Now you can deploy the sample app to your cluster using:
kubectl apply -f prometheus-sample-app.yaml
End-to-end
Now that you have the infrastructure and the application in place, we will test out the setup, sending metrics from the Go app running in EKS to AMP and visualize it in AMG.
Verify your pipeline is working
To verify if the ADOT collector is scraping the pod of the sample app and ingests the metrics into AMP, we look at the collector logs.

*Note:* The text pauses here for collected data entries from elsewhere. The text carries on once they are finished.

(** The global queue in a well-formed world: its static, from then on. *)
Lemma global_queue_ok pr w : world_ok p w ->
  exists w' q, global_queue p pr w = inr (w', q) /\ world_ok p w' /\ typed p (m_impl q) /\
    s_global w' (global_index pr) = Some (m_impl q) /\
    (forall i q', s_global w i = Some q' -> s_global w' i = Some q').
Proof.
  intros Hw. unfold global_queue. destruct (s_global w (global_index pr)) as [q|] eqn:E.
  - exists w, (Queue q (global_label (global_index pr))). destruct (w_global _ _ Hw _ _ E). done.
  - destruct platform_backend_good as (b & -> & Hb). simpl.
    pose proof (create_parallel_queue_made b (global_priority (global_index pr)) w Hb) as Hm.
    destruct (create_parallel_queue _ _ _ _) as [w1 q]. simpl in Hm. pose proof (made_world _ _ _ Hw Hm) as (Hw1 & Ht & Ha).
    destruct Hm as (_ & Hq & ->). simpl in *. eexists _, _. split; [reflexivity|].
    pose proof Hw as [H1 H2 H3 H4 H5]. destruct Hw1 as [G1 G2 G3 G4 G5]. simpl in *.
    assert (Hins : forall i q', <[global_index pr := Some q]> (s_global w) i = Some q' ->
      (i = global_index pr /\ q' = q) \/ (i <> global_index pr /\ s_global w i = Some q')).
    { intros i q'. destruct (decide (i = global_index pr)) as [-> |Hn].
      - rewrite fn_lookup_insert. intros [= ->]. by left.
      - rewrite fn_lookup_insert_ne by done. by right. }
    split_and!; simpl; [split; simpl|done|by rewrite fn_lookup_insert|].
    + exact G1.
    + exact G2.
    + intros i q' [[-> ->]|[_ Hi]]%Hins; [done|eauto].
    + intros i j q1 q2 [[-> ->]|[Hi1 Hi]]%Hins [[-> ->]|[Hj1 Hj]]%Hins Hadr; try done; [| |eauto].
      * destruct (H3 j q2 Hj). lia.
      * destruct (H3 i q1 Hi). lia.
    + intros i q1 q2 Hq1 [[-> ->]|[Hi1 Hi]]%Hins; [|eauto]. rewrite Hq.
      destruct Hq1 as [Hq1|Hq1]; [destruct (H2 _ Hq1)|destruct (H1 _ Hq1)]; lia.
    + intros i q' Hi. destruct (decide (i = global_index pr)) as [-> |Hn]; [congruence|].
      by rewrite fn_lookup_insert_ne.
Qed.

Lemma main_queue_ok w w' q : world_ok p w -> main_queue p w = inr (w', q) -> world_ok p w' /\ typed p (m_impl q).
Proof.
  intros Hw. unfold main_queue. destruct (s_main w) as [i|] eqn:E.
  - intros [= <- <-]. destruct (w_main _ _ Hw i E). done.
  - destruct platform_backend_good as (b & -> & Hb). simpl.
    pose proof (create_main_queue_ok b w Hb Hw) as H. destruct (create_main_queue p b w) as [w1 i].
    destruct H as ([H1 H2 H3 H4 H5] & Ht & Ha & Hg & Hd). intros [= <- <-]. split; [|done].
    split; simpl; eauto.
    + intros q [= <-]. done.
    + intros k q1 q2 [[= <-]|Hq] Hk; [|eauto]. rewrite Hg in Hk. by eapply Hd.
Qed.

Lemma fresh_ok w q : world_ok p w -> address q = next w -> typed p q ->
  world_ok p (World (S (next w)) (s_naive_main w) (s_main w) (s_global w)) /\ typed p q.
Proof.
  intros [H1 H2 H3 H4 H5] Ha Ht. split; [|done]. split; simpl; eauto; intros.
  - destruct (H1 q0); [done|]. split; [done|lia].
  - destruct (H2 q0); [done|]. split; [done|lia].
  - destruct (H3 i q0); [done|]. split; [done|lia].
Qed.

Lemma serve_ok r qs w w' q : world_ok p w -> Forall (fun q => typed p (m_impl q)) qs -> offered p r = true ->
  serve p r qs w = inr (w', q) -> world_ok p w' /\ typed p (m_impl q).
Proof.
  intros Hw Hqs Ho.
  destruct r as [|pr|l pr|l [n|] pr|l [n|] pr|l [n|] pr|l [n|] pr|d|l k]; cbn [serve offered] in *; try done.
  - by apply main_queue_ok.
  - intros E. destruct (global_queue_ok pr w Hw) as (w1 & q1 & E1 & H1 & H2 & _). rewrite E1 in E. by injection E as <- <-.
  - unfold new_queue. destruct platform_backend_good as (b & -> & Hb). cbn [bind].
    pose proof (create_serial_queue_made b l pr w Hb) as Hm. destruct (create_serial_queue _ _ _ _) as [w1 i].
    intros [= <- <-]. destruct (made_world _ _ _ Hw Hm) as (? & ? & _). done.
  - intros [= <- <-]. apply fresh_ok; [done|done|by left].
  - intros [= <- <-]. apply fresh_ok; [done|done|by left].
  - apply andb_true_iff in Ho as [? ?]. intros [= <- <-]. apply fresh_ok; [done|done|by right].
  - apply andb_true_iff in Ho as [? ?]. intros [= <- <-]. apply fresh_ok; [done|done|by right].
  - intros [= <- <-]. apply fresh_ok; [done|done|done].
  - destruct (qs !! k) as [q1|] eqn:E; [|done]. intros [= <- <-].
    pose proof (Forall_lookup_1 _ _ _ _ Hqs E) as Ht. apply fresh_ok; [done|done|exact Ht].
Qed.

Lemma serves_ok rs : forall qs w w' qs', world_ok p w -> Forall (fun q => typed p (m_impl q)) qs ->
  forallb (offered p) rs = true -> serves p rs qs w = inr (w', qs') ->
  world_ok p w' /\ Forall (fun q => typed p (m_impl q)) qs'.
Proof.
  induction rs as [|r rs IH]; intros qs w w' qs' Hw Hqs Ho; simpl in *; [by intros [= <- <-]|].
  apply andb_true_iff in Ho as [Ho1 Ho2]. destruct (serve p r qs w) as [|[w1 q]] eqn:E; [done|]. simpl.
  destruct (serve_ok _ _ _ _ _ Hw Hqs Ho1 E) as [Hw1 Hq]. apply IH; [done| |done]. apply Forall_app. by repeat constructor.
Qed.

Lemma empty_world_ok : world_ok p empty_world.
Proof. split; simpl; try done; by intros ? ? ? [?|?]. Qed.
End factories.

(** ** What a queue can be used for *)
Definition is_waitable (q : iqueue_impl) : bool := match q with waitable_queue_impl _ _ => true | _ => false end.

Section services.
Context (p : platform) (Hp : installed p).

Lemma create_timer_typed q : typed p q ->
  bind (backend_for_type p (backend q)) (fun b => create_timer p b q) =
  match innermost q with
  | dispatch_queue_impl _ native => if is_waitable q then inl Undefined else inr (dispatch_timer native)
  | _ => inr (naive_timer (backend q) q)
  end.
Proof.
  unfold typed. intros Ht. pose proof (backend_of_typed p _ Ht) as Hb. rewrite backend_innermost in Hb. rewrite Hb.
  pose proof (backend_innermost q) as Hi.
  destruct (innermost q) as [? b ? ? ?|? b ? ?|? native|] eqn:E; simpl in Ht, Hi; [| | |done].
  - destruct Ht as [->|(-> & _)]; rewrite <- Hi; simpl; [done|]. by rewrite <- Hi.
  - destruct Ht as [->|(-> & _)]; rewrite <- Hi; simpl; [done|]. by rewrite <- Hi.
  - rewrite <- Hi. simpl. unfold libdispatch_create_timer, impl_2_native. rewrite <- Hi. simpl.
    destruct q; simpl in *; try done. by injection E as -> ->.
Qed.

Lemma create_notifier_typed s t q : typed p q ->
  bind (backend_for_type p (backend q)) (fun b => create_socket_notifier p b q s t) =
  match innermost q with
  | dispatch_queue_impl _ native => if is_waitable q then inl Undefined else inr (dispatch_notifier native s t)
  | _ => inr (naive_notifier (backend q) q s t)
  end.
Proof.
  unfold typed. intros Ht. pose proof (backend_of_typed p _ Ht) as Hb. rewrite backend_innermost in Hb. rewrite Hb.
  pose proof (backend_innermost q) as Hi.
  destruct (innermost q) as [? b ? ? ?|? b ? ?|? native|] eqn:E; simpl in Ht, Hi; [| | |done].
  - destruct Ht as [->|(-> & _)]; rewrite <- Hi; simpl; [done|]. by rewrite <- Hi.
  - destruct Ht as [->|(-> & _)]; rewrite <- Hi; simpl; [done|]. by rewrite <- Hi.
  - rewrite <- Hi. simpl. unfold libdispatch_create_socket_notifier, impl_2_native. rewrite <- Hi. simpl.
    destruct q; simpl in *; try done. by injection E as -> ->.
Qed.
End services.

Enter the following command to follow the ADOT collector logs:
kubectl -n adot-col logs adot-collector -f
One example output in the logs of the scraped metrics from the sample app should look like the following:
...
Resource labels:
-> service.name: STRING(kubernetes-service-endpoints)
-> host.name: STRING(192.168.16.238)
-> port: STRING(8080)
-> scheme: STRING(http)
InstrumentationLibraryMetrics #0
Metric #0
Descriptor:
-> Name: test_gauge0
-> Description: This is my gauge
-> Unit:
-> DataType: DoubleGauge
DoubleDataPoints #0
StartTime: 0
Timestamp: 1606511460471000000
Value: 0.000000
...
To verify if AMP received the metrics, you can use awscurl.
This tool enables you to send HTTP requests from the command line with AWS Sigv4 authentication,
so you must have AWS credentials set up locally with the correct permissions to query from AMP.
In the following command replace $AMP_ENDPOINT
with the endpoint for your AMP workspace:
$ awscurl --service="aps" \
--region="$AWS_DEFAULT_REGION" "https://$AMP_ENDPOINT/api/v1/query?query=adot_test_gauge0"
{"status":"success","data":{"resultType":"vector","result":[{"metric":{"__name__":"adot_test_gauge0"},"value":[1606512592.493,"16.87214000011479"]}]}}
Create a Grafana dashboard
You can import an example dashboard, available via prometheus-sample-app-dashboard.json, for the sample app that looks as follows:
Further, use the following guides to create your own dashboard in Amazon Managed Grafana:
That's it, congratulations you've learned how to use ADOT in EKS on EC2 to ingest metrics.
Cleanup
- Remove the resources and cluster
kubectl delete all --all
eksctl delete cluster --name amp-eks-ec2
- Remove the AMP workspace
aws amp delete-workspace --workspace-id `aws amp list-workspaces --alias prometheus-sample-app --query 'workspaces[0].workspaceId' --output text`
- Remove the amp-iamproxy-ingest-role IAM role
aws delete-role --role-name amp-iamproxy-ingest-role
- Remove the AMG workspace by removing it from the console.